背景
最初に図を用いて破綻に至る背景を説明します。
SVBの主要な顧客はIT関連のベンチャー企業の占める割合が他の金融機関より多かったようです。
IT関連のベンチャー企業はコロナ禍が後押しする形で事業を拡大していました。
しかし、コロナが収束しその特需にも陰りが見え始めたところで
金融当局はインフレ抑制の為に急激な利上げ政策に転じました。
業績が悪化し始め資金調達に苦慮した顧客企業の預金引き出しニーズが高まったのですが、
SVBは引き出しに対して十分な現金を確保できず経営破綻したという訳ですね。
次に破綻に至るトピックをそれぞれ個別に説明します。
経営破綻に至るトピック
経営破綻に至るトピックをひとつひとつ説明します。
米金融当局の利上政策
今回の経営破綻には米金融当局が進めてきた急激な利上げ政策が関連しています。
コロナ禍での景気悪化を避けるために米政府は補助金等で市場に資金を供給していました。
これによってコロナ特需が生まれました。
コロナ特需を背景にベンチャー企業はDX推進等を支援する事業を拡大していましたが、
お金が市場にたくさん出回るようになとお金が余るようになり、物の値段が上昇します。
これにロシアのウクライナ侵攻も重なって物価上昇が加速しました。
物価上昇に歯止めをかけたい米金融当局は急速な利上げを開始しました。
金利が高くなるとお金を借りた際に金利を含めた返済合計金額が増えるので、
企業は銀行からお金を借りにくくなり、設備投資等に振り向けようという意欲が低下します。
そうすると、需要と供給のバランスで需要が低下し物の価格が下がるというような理屈です。
利上の債券価格への影響
一方で、利上げの別の側面である急速な金利上昇に伴う米国債等の債券価格の下落という面に注意が薄くなっていました。
比較的安全な資産であると言われる国債等の債券ですが、利上げで何が起きていたのでしょうか。
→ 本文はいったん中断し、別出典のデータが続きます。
(** ** [RunDecimation()] (lines 950-1002) *)

(** Lines 978-997: every undecoded variable whose gap reaches the largest
    is fixed for good: evidence, decoded state and clamped belief. *)
Fixpoint decim_loop (thr : Q) (gap_vals : list Q) (max_at : list nat) (l : list nat)
    (acc : MPLPAlg * bool) : MPLPAlg * bool :=
  match l with
  | [] => acc
  | s :: l' =>
      if Qle_bool thr gap_vals.[s]
      then decim_loop thr gap_vals max_at l' (fix_var c s (nth s max_at 0%nat) (fst acc), true)
      else decim_loop thr gap_vals max_at l' acc
  end.

(** Returns the state and [fixed_node]. *)
Definition RunDecimation (st : MPLPAlg) : MPLPAlg * bool :=
  let n := length (m_var_sizes st) in
  let nd := not_decoded0 st in
  let '(biggest, _, gap_vals, max_at) :=
    gap_loop c st nd (- MPLP_huge c, 0%nat, repeat 0 n, repeat 0%nat n) in
  decim_loop (biggest / 1) gap_vals max_at nd (st, false).

End Heur.


(** ** Example: variable [0] has evidence, variable [1] one live state

    Two binary variables, the evidence [x0 = 1], and the singleton
    potential [[5, -MPLP_huge]] on variable [1]: the gap of variable [1]
    is [5 + MPLP_huge], above the initial smallest gap [MPLP_huge]. *)
Definition stuck_model : MPLPAlg :=
  Init ex_consts (fun _ _ => 0) (MPLPAlg_new ex_consts 100 (<[0%nat := 1%nat]> ∅) false) [2; 2]%nat
       [[0]; [1]]%nat [[0; 0]; [5; -1000000]].

(** The state [RunGlobalDecoding2] starts its loop from. *)
Definition gd2_start (st : MPLPAlg) : gd2_state :=
  let n := length (m_var_sizes st) in mkGd2 st (not_decoded0 st) 0 (repeat 0 n) (repeat 0%nat n) 0.

(** The loop state [g] after [n] message-passing iterations. *)
Definition with_iters (g : gd2_state) (n : nat) : gd2_state :=
  mkGd2 (g2_st g) (g2_nd g) (g2_m g) (g2_gap_vals g) (g2_max_at g) n.

Lemma with_iters_nd g n : g2_nd (with_iters g n) = g2_nd g.
Proof. reflexivity. Qed.

Lemma RunGlobalDecoding2_unfold c coin fuel ex st :
  RunGlobalDecoding2 c coin fuel ex st
  = gd_finish (save_msgs st) (save_sums st) (evidence st) (g2_st (fst (gd2_loop c coin fuel ex (gd2_start st)))).
Proof. reflexivity. Qed.

(** ** What the heuristics keep *)

(** An assignment that agrees with the evidence. *)
Definition agrees (x : list nat) (ev : gmap nat nat) : Prop :=
  forall v k, ev !! v = Some k -> nth v x 0%nat = k.

(** What [RunDecimation] keeps, relative to the state [st0] it started
    from: the model and the catalogue, a well-formed catalogue, evidence
    decoded as given and at least the evidence of [st0], and beliefs that
    bound the score of every assignment that agrees with the evidence. *)
Record dec_ok (st0 st : MPLPAlg) : Prop := {
  dk_vs : m_var_sizes st = m_var_sizes st0;
  dk_ai : m_all_intersects st = m_all_intersects st0;
  dk_single : m_single_node_lambdas st = m_single_node_lambdas st0;
  dk_regions : m_all_regions st = m_all_regions st0;
  dk_lams : m_region_lambdas st = m_region_lambdas st0;
  dk_wf : solver_wf st;
  dk_ev_ok : ev_ok st;
  dk_ev : forall v k, evidence st0 !! v = Some k -> evidence st !! v = Some k;
  dk_bound : forall x, in_bounds (m_var_sizes st) x -> agrees x (evidence st) ->
               IntVal st x <= total (m_all_intersects st) (m_sum_into_intersects st) x
}.

(** Two tables of the same shape. *)
Definition same_shape (a b : arr) : Prop :=
  m_base_sizes b = m_base_sizes a /\ length (m_dat b) = length (m_dat a).

Section Keep.

Variable c : consts.
Variable coin : nat -> nat -> bool.
Variable noise : nat -> nat -> nat -> Q.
国債のような債券は、満期まで保有すれば基本的に額面通りの金額が返還されるわけですが、
今回のように急激に現金ニーズが高まって国債を売らざるを得ないという状況に陥った際には
どのように取引されるのでしょうか。
例えば残存期間(満期までの残り期間)は同じで、金利が異なる2つの国債があったと仮定します。
① 2年前に100円で買った10年満期の金利1%の国債(残存期間8年)
② 今100円で買える8年満期の金利4%の国債(残存期間8年)
この2つを比べると②の方が金利が高くこっちの方がお得ですから
①の方は②と同じ値段では売れず額面より安く売りださないと買い手がつきません。
100円で買って満期まで保有すれば額面通り100円返ってくるはずの国債を
今すぐお金が必要だから仕方なしに90円や80円で売ってしまう、ということですね。
そうすると本当は100円で売れるはずだったものを安く売ってしまうので、損をしてしまいます。
SVBの対応
前掲の図のように預金の引き出しニーズが高まったので、現金を確保するため債券を売って損が出ています、
ということを公表したところSVBの株価は急落しました。
預金を預けている企業は個人より預金額も大きいですから、
預金保険で保護される額を超えている部分が大きく、本当に全額返ってくるのかなと心配になってきます。
すると信用不安が広がって預金を引き出そうという流れが加速しました。
また、情報化時代の特徴でSNSで信用不安の情報が拡散され取り付け騒ぎに発展したようです。
更にSVBはその損失を株式売却でカバーしようとしたものの、資金調達に失敗し経営破綻したという流れのようです。
SVBの経営上の問題として保有する資産バランスや質に問題があったのでは、と指摘されています。
金利が低いタイミングで長期の債券を多く保有しまったという点ですね。
米金融当局の監視すり抜け
今回のように金利が急速に上昇している局面で銀行が保有している資産に占める債券の割合が高く、
かつ、顧客の預金引き出しニーズが急激に高まった場合、果たして必要な現金を用意できるか、
という部分に目が行き届かなくなっていた、というところが監督省庁としての米金融当局の課題だったようです。
まとめ
信用不安の広がりは米国政府が打ち出した預金全額保護の方針で一旦落ち着きを取り戻していますが、利上げをしている限り債券価格の下落による損失拡大という問題は残っています。
SVBの破綻後もファーストリパブリック銀行、クレディスイス等幾つか経営に不安がある金融機関の株価下落がニュースで取り上げられています。
米金融当局は以下の相反する方針の間でジレンマに陥り引き続き難しい舵取りを迫られることとなりました。
物価上昇を抑制するためには金融引き締め利上げを続けなければならない
債券価格の下落に端を発した信用不安を払しょくするには金利引き締めの手を緩める必要がある
以上、今回のSVB破綻に至る経緯に関する概要でした。